WHAT THE TASK ASKS -
Copy, exactly and without additions, every line in the records below from the one holding "- unfold ty." through the one holding "overflow style, the", both ends included.

GIVEN RECORDS -
Lemma every_projectile_is_retired_witness :
  Projectile.speed (Projectile.mk 0 400 300 0 8 true) = 8 /\
  exists n, forall m, (n <= m)%nat ->
    Projectile.active (flight canvas800 m (Projectile.mk 0 400 300 0 8 true)) = false.
Proof.
  split; [reflexivity|].
  exact (every_projectile_is_retired canvas800 (Projectile.mk 0 400 300 0 8 true) eq_refl).
Defined.

(** ** How far a frame moves the entity, how many projectiles it adds *)

Lemma clamp_between (hi x t : R) :
  0 <= x <= hi ->
  Rmin x t <= Math_max 0 (Math_min hi t) <= Rmax x t.
Proof.
  intros Hx. unfold Math_max, Math_min, Rmax, Rmin.
  destruct (Rle_dec hi t);
    match goal with |- context [Rle_dec 0 ?b] => destruct (Rle_dec 0 b) end;
    destruct (Rle_dec x t); lra.
Qed.

(** X12: from a position within the bounds, the clamp never overshoots and
    never reverses a move: after a sampled frame each coordinate lies between
    the old coordinate and the coordinate the stick asked for (the old one
    plus reading * 5 beyond the dead zone, the old one otherwise), and is the
    old coordinate when the reading is absent. *)
Theorem clamp_stays_between_old_and_target
  (canvas : Canvas) (host : Host) (d : GamepadDemo) (gamepad : Gamepad) :
  inBounds canvas (gamepadState d) ->
  firstGamepad (getGamepads host) = Some gamepad ->
  let g := gamepadState d in
  let g' := gamepadState (completed (updateGamepadState canvas host d)) in
  let tx := stickMove (nth_error (axes gamepad) 0) (GamepadState.x g) in
  let ty := stickMove (nth_error (axes gamepad) 1) (GamepadState.y g) in
  Rmin (GamepadState.x g) tx <= GamepadState.x g' <= Rmax (GamepadState.x g) tx /\
  Rmin (GamepadState.y g) ty <= GamepadState.y g' <= Rmax (GamepadState.y g) ty /\
  (nth_error (axes gamepad) 0 = None -> GamepadState.x g' = GamepadState.x g) /\
  (nth_error (axes gamepad) 1 = None -> GamepadState.y g' = GamepadState.y g).
Proof.
  intros [Hbx Hby] Hfirst g g' tx ty.
  destruct (sampled_pose canvas host d gamepad Hfirst) as (Hx & Hy & _).
  cbv zeta in Hx, Hy. unfold aimed, withGamepadState in Hx, Hy.
  cbn [gamepadState GamepadState.x GamepadState.y] in Hx, Hy.
  fold g g' in Hx, Hy. fold tx in Hx. fold ty in Hy. fold g in Hbx, Hby.
  rewrite Hx, Hy.
  split; [apply clamp_between; exact Hbx|]. split; [apply clamp_between; exact Hby|].
  split; intros Hnone.
  - unfold tx. rewrite Hnone. cbn [stickMove]. apply clamp_id. exact Hbx.
  - unfold ty. rewrite Hnone. cbn [stickMove]. apply clamp_id. exact Hby.
Qed.
(** * light-modal: the modal manager of [src/index.js]

    A shallow embedding of the [Modal] singleton: the stack of open modal
    ids, the metadata table, the two flags, and the part of the page the
    manager reads and writes (containers looked up by id, the body's
    overflow style, the focused element, the History API calls, the
    dispatched custom events and the pending [setTimeout] callbacks).

    Conventions of the embedding:
    - JavaScript values are [JsVal]; numbers are integers (no NaN, no
      fractions), objects are opaque references.
    - [__meta] is a [gmap string Meta]; ids are assumed not to name a
      property of [Object.prototype].
    - The document is a finite map from ids to containers; no element is
      added to or removed from the document while the manager runs.
    - Listeners of the four custom events are passive: a dispatched event
      is appended to the log [events] and nothing else happens.
    - [setTimeout] appends a callback to [timers]; the event loop may run
      any pending callback ([AFire n]), which covers every order real
      delays can produce.
    - The History API is recorded as two counters of the calls made
      ([pushState], [back]); the browser's [popstate] event is a turn of
      the event loop like a key press or a click ([APopstate]), whether a
      [back] call or the user caused it. *)

From stdpp Require Import base gmap list strings.

Local Open Scope string_scope.
Local Open Scope list_scope.

(** ** JavaScript values *)

Inductive JsVal : Type :=
  | JUndefined
  | JNull
  | JBool (b : bool)
  | JNum (n : Z)
  | JStr (str : string)
  | JObj (ref : nat).

Global Instance JsVal_eq_dec : EqDecision JsVal.
Proof. solve_decision. Defined.

(** ToBoolean. *)
Definition truthy (v : JsVal) : bool :=
  match v with
  | JUndefined | JNull => false
  | JBool b => b
  | JNum n => negb (Z.eqb n 0)
  | JStr str => negb (String.eqb str "")
  | JObj _ => true
  end.

(** [x = d] in a destructuring pattern or a parameter list: the default is
    taken exactly when the value is [undefined]. *)
Definition or_default (d v : JsVal) : JsVal :=
  match v with
  | JUndefined => d
  | _ => v
  end.

(** [a || b]. *)
Definition js_or (a b : JsVal) : JsVal := if truthy a then a else b.

(** ** Data model *)

(** A focusable DOM element, by identity. *)
Definition Elem := nat.

(** The object stored in [__meta[id]] (index.js line 92). *)
Record Meta : Type := mkMeta {
  m_focus : JsVal;
  m_closable : JsVal;
  m_backdropClose : JsVal;
  m_opener : option Elem;
  m_duration : JsVal;
  m_data : JsVal
}.

(** The [options] argument of [open]; an absent property is [JUndefined]. *)
Record Options : Type := mkOptions {
  o_focus : JsVal;
  o_closable : JsVal;
  o_backdropClose : JsVal;
  o_data : JsVal;
  o_duration : JsVal
}.

Definition no_options : Options :=
  mkOptions JUndefined JUndefined JUndefined JUndefined JUndefined.

(** The closure [clickHandler] created by one call of [open]: its identity
    and the variables it captures. *)
Record Handler : Type := mkHandler {
  h_uid : nat;
  h_id : string;
  h_backdropClose : JsVal
}.

Global Instance Handler_eq_dec : EqDecision Handler.
Proof. solve_decision. Defined.

(** The element [backdrop.querySelector(".modal")]. *)
Record ModalEl : Type := mkModalEl {
  ml_autofocus : option Elem;
  ml_focusable : list Elem;
  ml_transition : option JsVal
}.

(** A container element, as far as the manager touches it. *)
Record Backdrop : Type := mkBackdrop {
  b_open : bool;
  b_zIndex : option Z;
  b_transition : option JsVal;
  b_modal : option ModalEl;
  b_listeners : list Handler;
  b_handler : option Handler
}.

Inductive EventName : Type := EvOpen | EvOpened | EvClose | EvClosed.

Global Instance EventName_eq_dec : EqDecision EventName.
Proof. solve_decision. Defined.

(** One dispatched [CustomEvent]: its name and [detail]. *)
Record Event : Type := mkEvent {
  ev_name : EventName;
  ev_id : string;
  ev_data : JsVal
}.

(** The callbacks handed to [setTimeout], with the variables they capture. *)
Inductive Task : Type :=
  | TOpened (id : string) (focus data : JsVal)
  | TClosed (id : string) (opener : option Elem) (data : JsVal).

Record Timer : Type := mkTimer {
  t_task : Task;
  t_delay : JsVal
}.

RESULT OF THE EXERCISE -
  - unfold ty. rewrite Hnone. cbn [stickMove]. apply clamp_id. exact Hby.
Qed.
(** * light-modal: the modal manager of [src/index.js]

    A shallow embedding of the [Modal] singleton: the stack of open modal
    ids, the metadata table, the two flags, and the part of the page the
    manager reads and writes (containers looked up by id, the body's
    overflow style, the focused element, the History API calls, the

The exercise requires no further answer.